TASK TO CARRY OUT: Look below and pull out each line with the word "ConfigurationError".

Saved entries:
(** ** The turret and its projectile *)

(** X15.  A projectile does not spawn inside its turret: when the cosine
    and the sine of the angle of the aim are those of an angle (their
    squares add up to 1), the rectangle of the projectile at its spawn
    position, 10 by 10, does not collide with the rectangle of a turret of
    width [w] and height [h] with [(w + 10)^2 + (h + 10)^2 <= 70^2], as is
    the turret of 30 by 30 that the editor makes: the centre of the
    projectile is 35 away from the centre of the turret. *)
Theorem projectile_spawns_clear_of_its_turret (M : MathLib) (h : Heap)
    (ent player : GameEntity) (fireVelocity spawnPos : Vector2) :
  let c := center (rectOf h ent) in
  let pc := center (rectOf h player) in
  let angle := Math_atan2 M (y pc - y c) (x pc - x c) in
  Math_cos M angle ^ 2 + Math_sin M angle ^ 2 == 1 ->
  0 <= x (size ent) -> 0 <= y (size ent) ->
  (x (size ent) + 10) ^ 2 + (y (size ent) + 10) ^ 2 <= 70 ^ 2 ->
  turretAim M h ent (Some player) = Some (fireVelocity, spawnPos) ->
  checkCollision {| r_pos := spawnPos; r_size := {| x := 10; y := 10 |} |}
    (rectOf h ent) = false.
Proof.
  cbv zeta. intros Htrig Hw Hh Hsize. unfold turretAim.
  destruct (isVisible player); [|discriminate].
  destruct (Num.ltb _ 500); [|discriminate].
  intros [= _ <-].
  set (co := Math_cos M _) in *. set (si := Math_sin M _) in *.
  apply not_true_iff_false. unfold checkCollision, rectOf, center.
  cbn [r_pos r_size x y].
  rewrite !andb_true_iff, !ltb_lt, !gtb_gt.
  set (tx := x (deref h (pos ent))). set (ty := y (deref h (pos ent))).
  set (w := x (size ent)) in *. set (hh := y (size ent)) in *.
  intros [[[H1 H2] H3] H4]. clearbody co si tx ty w hh.
  unfold Qdiv in H1, H2, H3, H4. change (/ 2) with (1 # 2) in *.
  assert (Hc1 : 70 * co < w + 10) by lra.
  assert (Hc2 : - (w + 10) < 70 * co) by lra.
  assert (Hs1 : 70 * si < hh + 10) by lra.
  assert (Hs2 : - (hh + 10) < 70 * si) by lra.
  assert (Hco : (70 * co) ^ 2 < (w + 10) ^ 2) by nra.
  assert (Hsi : (70 * si) ^ 2 < (hh + 10) ^ 2) by nra.
  nra.
Qed.
(** [inv_result] breaks successful binds in the hypotheses into their
    steps; [case_result] does the same for a failing bind. *)
Ltac inv_result :=
  repeat match goal with
  | H : rbind _ _ = Ok _ |- _ =>
      apply rbind_Ok in H; destruct H as (? & ? & H)
  | H : guard_or _ _ = Ok _ |- _ => apply guard_or_Ok in H
  | H : Ok _ = Ok _ |- _ => injection H as H; try subst
  | H : Err _ = Ok _ |- _ => discriminate H
  | H : Ok _ = Err _ |- _ => discriminate H
  end.

Ltac case_result H :=
  apply rbind_Err in H; destruct H as [H | (? & ? & H)].

Section mapM.
Context {E A B : Type} (f : nat -> A -> result E B).

Lemma mapM_idx_Ok l : forall i bs,
  mapM_idx f i l = Ok bs <->
  length bs = length l /\
  forall j a, l !! j = Some a -> exists b, bs !! j = Some b /\ f (i + j) a = Ok b.
Proof.
  induction l as [|a l IH]; intros i bs; simpl.
  - split.
    + intros [= <-]. split; [done|]. intros j a Hj. by rewrite lookup_nil in Hj.
    + intros [Hlen _]. destruct bs; [done | discriminate].
  - rewrite rbind_Ok. split.
    + intros (b & Hb & Hrest). apply rbind_Ok in Hrest as (bs' & Hbs & [= <-]).
      apply IH in Hbs as [Hlen Hall]. split; [simpl; lia|].
      intros [|j] a' Hj; simpl in *.
      * simplify_eq. exists b. by rewrite Nat.add_0_r.
      * destruct (Hall j a' Hj) as (b' & ? & ?). exists b'.
        by replace (i + S j) with (S i + j) by lia.
    + intros [Hlen Hall]. destruct bs as [|b bs']; [discriminate|].
      destruct (Hall 0 a eq_refl) as (b0 & [= <-] & Hb).
      rewrite Nat.add_0_r in Hb. exists b. split; [done|].
      apply rbind_Ok. exists bs'. split; [|done].
      apply IH. split; [simpl in Hlen; lia|].
      intros j a' Hj. destruct (Hall (S j) a' Hj) as (b' & ? & ?). exists b'.
      by replace (S i + j) with (i + S j) by lia.
Qed.

Lemma mapM_idx_Err l : forall i e,
  mapM_idx f i l = Err e <->
  exists j a, l !! j = Some a /\ f (i + j) a = Err e /\
    forall j' a', j' < j -> l !! j' = Some a' -> is_Ok (f (i + j') a') = true.
Proof.
  induction l as [|a l IH]; intros i e; simpl.
  - split; [done|]. intros (j & a & Hj & _). by rewrite lookup_nil in Hj.
  - rewrite rbind_Err. split.
    + intros [Hhd | (b & Hb & Hrest)].
      * exists 0, a. rewrite Nat.add_0_r. split_and!; [done..|]. lia.
      * case_result Hrest; [|done].
        apply IH in Hrest as (j & a' & Hj & He & Hbefore).
        exists (S j), a'. replace (i + S j) with (S i + j) by lia.
        split_and!; [done..|]. intros [|j'] a'' Hlt Hj'; simpl in *.
        -- simplify_eq. by rewrite Nat.add_0_r, Hb.
        -- replace (i + S j') with (S i + j') by lia. apply Hbefore; [lia|done].
    + intros ([|j] & a' & Hj & He & Hbefore); simpl in *.
      * simplify_eq. left. by rewrite Nat.add_0_r in He.
      * right. specialize (Hbefore 0 a ltac:(lia) eq_refl) as Hhd.
        rewrite Nat.add_0_r in Hhd. apply is_Ok_true in Hhd as [b Hb].
        exists b. split; [done|]. apply rbind_Err. left. apply IH.
        exists j, a'. replace (S i + j) with (i + S j) by lia.
        split_and!; [done..|]. intros j' a'' Hlt Hj'.
        replace (S i + j') with (i + S j') by lia. apply Hbefore; [lia|done].
Qed.

(** A traversal succeeds when every element does, for steps whose
    success does not depend on the index. *)
Lemma mapM_idx_is_Ok (ok : A -> bool) l : forall i,
  (forall j a, a ∈ l -> is_Ok (f j a) = ok a) ->
  is_Ok (mapM_idx f i l) = forallb ok l.
Proof.
  induction l as [|a l IH]; intros i Hf; [done|]. simpl.
  apply is_Ok_bind; [apply Hf; left|]. intros b.
  rewrite (is_Ok_bind _ _ (forallb ok l) true); [apply andb_true_r| |done].
  apply IH. intros j x Hx. apply Hf. by right.
Qed.

Lemma mapM_idx_length l i bs : mapM_idx f i l = Ok bs -> length bs = length l.
Proof. intros H. by apply mapM_idx_Ok in H as [? _]. Qed.

(** The traversal stops at the first element that fails. *)
Lemma mapM_idx_first_Err pre x post e : forall i bs,
  mapM_idx f i pre = Ok bs -> f (i + length pre) x = Err e ->
  mapM_idx f i (pre ++ x :: post) = Err e.
Proof.
  induction pre as [|a pre IH]; intros i bs Hpre Hx; simpl in *.
  - by rewrite Nat.add_0_r in Hx; rewrite Hx.
  - inv_result. rewrite H. simpl. erewrite IH; [done..|].
    by replace (S i + length pre) with (i + S (length pre)) by lia.
Qed.

End mapM.

(** ** Strings *)

Section strings.
Implicit Types (s t u : string) (c : ascii).

Lemma string_app_nil_l s : "" +:+ s = s.
Proof. reflexivity. Qed.

Lemma string_app_cons c s t : String c s +:+ t = String c (s +:+ t).
Proof. reflexivity. Qed.

Lemma string_app_nil_r s : s +:+ "" = s.
Proof. induction s as [|c s IH]; [done|]. by rewrite string_app_cons, IH. Qed.

Lemma string_app_assoc s t u : (s +:+ t) +:+ u = s +:+ (t +:+ u).
Proof.
  induction s as [|c s IH]; [done|]. by rewrite !string_app_cons, IH.
Qed.

Lemma string_length_app s t :
  String.length (s +:+ t) = String.length s + String.length t.
Proof.
  induction s as [|c s IH]; [done|]. rewrite string_app_cons. simpl. by rewrite IH.
Qed.

Lemma string_get_app_l s t n :
  n < String.length s -> String.get n (s +:+ t) = String.get n s.
Proof. intros. symmetry. by apply String.append_correct1. Qed.

Lemma string_get_app_r s t n :
  String.get (String.length s + n) (s +:+ t) = String.get n t.
Proof. rewrite Nat.add_comm. symmetry. apply String.append_correct2. Qed.

Lemma string_app_inv_tail s t u : s +:+ u = t +:+ u -> s = t.
Proof.
  revert t. induction s as [|c s IH]; intros [|d t] H; [done|..].
  - apply (f_equal String.length) in H.
    rewrite !string_length_app in H. simpl in H. lia.
  - apply (f_equal String.length) in H.
    rewrite !string_length_app in H. simpl in H. lia.
  - rewrite !string_app_cons in H. injection H as -> H. f_equal. by apply IH.
Qed.

Lemma string_length_0 s : String.length s = 0 <-> s = "".
Proof. destruct s; simpl; naive_solver. Qed.

Lemma nonempty_true s : nonempty s = true <-> s <> "".
Proof. destruct s; simpl; naive_solver. Qed.

Lemma nonempty_app_l s t : nonempty s = true -> nonempty (s +:+ t) = true.
Proof. by destruct s. Qed.

Lemma nonempty_app_r s t : nonempty t = true -> nonempty (s +:+ t) = true.
Proof. destruct s; [done|]. by rewrite string_app_cons. Qed.

End strings.

#[export] Hint Rewrite string_app_nil_l string_app_cons string_app_nil_r
  string_app_assoc string_length_app : js.
#[export] Hint Resolve nonempty_app_l nonempty_app_r : js.
(** ** Well-formedness of a typed configuration (section 3, invariants) *)

Definition wf_target (t : LinkTarget) : bool :=
  match t with
  | Doc id => nonempty id
  | Page name => nonempty name
  | Blog => true
  end.

Definition wf_link (l : LinkDescriptor) : bool :=
  wf_target (link_target l) && nonempty (link_label l).

Definition wf_user (u : UserRecord) : bool :=
  nonempty (user_image u) && nonempty (user_infoLink u).

Definition wf_colors (c : Colors) : bool :=
  nonempty (color_primary c) && nonempty (color_secondary c).

Definition wf_config (c : SiteConfiguration) : bool :=
  nonempty (cfg_title c) && nonempty (cfg_url c) && nonempty (cfg_baseUrl c)
  && nonempty (cfg_projectName c)
  && forallb wf_link (cfg_headerLinks c) && forallb wf_user (cfg_users c)
  && nonempty (cfg_headerIcon c) && nonempty (cfg_footerIcon c)
  && nonempty (cfg_favicon c) && wf_colors (cfg_colors c)
  && forallb nonempty (cfg_scripts c) && nonempty (cfg_repoUrl c).

(** ** What an error says about the value *)

(** The value found by following a path; [undefined] when the path
    leaves the value. *)
Fixpoint at_path (p : list PathElem) (v : value) : value :=
  match p with
  | [] => v
  | Key k :: p' =>
      match v with
      | VObj ps => at_path p' (obj_get k ps)
      | _ => VUndefined
      end
  | Index i :: p' =>
      match v with
      | VArr l => at_path p' (default VUndefined (l !! i))
      | _ => VUndefined
      end
  end.

(** How many of the three discriminants of a link object are set. *)
Definition discriminants_set (v : value) : nat :=
  match v with
  | VObj ps =>
      length (filter (fun k => to_boolean (obj_get k ps) = true)
                ["doc"; "page"; "blog"])
  | _ => 0
  end.

(** [reason_holds r v]: the value [v] really has the defect [r]. *)
Definition reason_holds (r : Reason) (v : value) : bool :=
  match r, v with
  | Missing, VUndefined => true
  | NotAString, (VBool _ | VNum _ | VArr _ | VObj _) => true
  | EmptyString, VStr "" => true
  | NotABoolean, (VNum _ | VStr _ | VArr _ | VObj _) => true
  | NotAnArray, (VBool _ | VNum _ | VStr _ | VObj _) => true
  | NotAnObject, (VBool _ | VNum _ | VStr _ | VArr _) => true
  | NoDiscriminant, VObj _ => bool_decide (discriminants_set v = 0)
  | AmbiguousDiscriminant, VObj _ => bool_decide (2 <= discriminants_set v)
  | _, _ => false
  end.
(* ===== verification/LoadProper.v ===== *)
(** [load] does not depend on the order of properties.

    Every decoder of [Schema] reads its argument only through [obj_get],
    array indexing and tests on primitives, so it returns the same
    result, success or error, on read-equivalent values ([veq] of
    [JsEquiv]).  The statements are [Proper] instances, which lets an
    equivalence between two exports be rewritten under [load]. *)

From S2P Require Import Prelude JsNumber JsValue JsEquiv Schema.

Set Warnings "-clear-no-such-hyp".

(** ** The readers *)

Section readers.
Implicit Types (p : list PathElem) (v w : value).

#[export] Instance as_string_proper p : Proper (veq ==> eq) (as_string p).
Proof. intros v w H. by destruct H. Qed.

#[export] Instance as_nonempty_proper p : Proper (veq ==> eq) (as_nonempty p).
Proof. intros v w H. by destruct H. Qed.

#[export] Instance as_bool_proper p : Proper (veq ==> eq) (as_bool p).
Proof. intros v w H. by destruct H. Qed.

End readers.

(** Replaces, in the goal, reads of the object [ps] by reads of the
    equivalent object given by [H : forall k, obj_get k ps ≈ obj_get k qs]. *)
Ltac veq_reads H :=
  repeat match goal with
  | |- context [to_boolean (obj_get ?k ?ps)] =>
      rewrite (to_boolean_proper _ _ (H k))
  | |- context [as_string ?p (obj_get ?k ?ps)] =>
      rewrite (as_string_proper p _ _ (H k))
  | |- context [as_nonempty ?p (obj_get ?k ?ps)] =>
      rewrite (as_nonempty_proper p _ _ (H k))
  | |- context [as_bool ?p (obj_get ?k ?ps)] =>
      rewrite (as_bool_proper p _ _ (H k))
  end.

(** ** The decoders *)

Section decoders.
Implicit Types (p : list PathElem) (v w : value).

#[export] Instance load_link_proper p : Proper (veq ==> eq) (load_link p).
Proof.
  intros v w H. destruct H as [| | | | |ps qs Hk]; try done.
  unfold load_link. simpl. by veq_reads Hk.
Qed.

#[export] Instance load_user_proper p : Proper (veq ==> eq) (load_user p).
Proof.
  intros v w H. destruct H as [| | | | |ps qs Hk]; try done.
  unfold load_user. simpl. by veq_reads Hk.
Qed.

#[export] Instance load_colors_proper p : Proper (veq ==> eq) (load_colors p).
Proof.
  intros v w H. destruct H as [| | | | |ps qs Hk]; try done.
  unfold load_colors. simpl. by veq_reads Hk.
Qed.

#[export] Instance load_highlight_proper p :
  Proper (veq ==> eq) (load_highlight p).
Proof.
  intros v w H. destruct H as [| | | | |ps qs Hk]; try done.
  unfold load_highlight. simpl. by veq_reads Hk.
Qed.

Lemma mapM_idx_proper {A} (f : nat -> value -> result ConfigurationError A) l l' :
  (forall i, Proper (veq ==> eq) (f i)) ->
  Forall2 veq l l' -> forall i, mapM_idx f i l = mapM_idx f i l'.
Proof.
  intros Hf Hll. induction Hll as [|x y l l' Hxy _ IH]; intros i; [done|].
  simpl. by rewrite (Hf i x y Hxy), IH.
Qed.

Lemma load_array_proper {A} k
    (f : list PathElem -> value -> result ConfigurationError A) ps qs :
  (forall p, Proper (veq ==> eq) (f p)) ->
  obj_get k ps ≈ obj_get k qs ->
  load_array k f ps = load_array k f qs.
Proof.
  intros Hf Hk. unfold load_array.
  destruct Hk as [| | | |l l' Hlen Hall|]; try done. simpl.
  apply mapM_idx_proper; [intros i; apply Hf|].
  apply Forall2_same_length_lookup. eauto.
Qed.

#[export] Instance load_proper : Proper (veq ==> eq) load.
Proof.
  intros v w H. destruct H as [| | | | |ps qs Hk]; try done.
  unfold load. simpl. veq_reads Hk.
  rewrite (load_array_proper "headerLinks" load_link ps qs) by (done || apply _).
  rewrite (load_array_proper "users" load_user ps qs) by (done || apply _).
  rewrite (load_array_proper "scripts" as_nonempty ps qs) by (done || apply _).
  by rewrite (load_colors_proper _ _ _ (Hk "colors")),
    (load_highlight_proper _ _ _ (Hk "highlight")).
Qed.

End decoders.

ANSWER BOX:
Lemma mapM_idx_proper {A} (f : nat -> value -> result ConfigurationError A) l l' :
    (f : list PathElem -> value -> result ConfigurationError A) ps qs :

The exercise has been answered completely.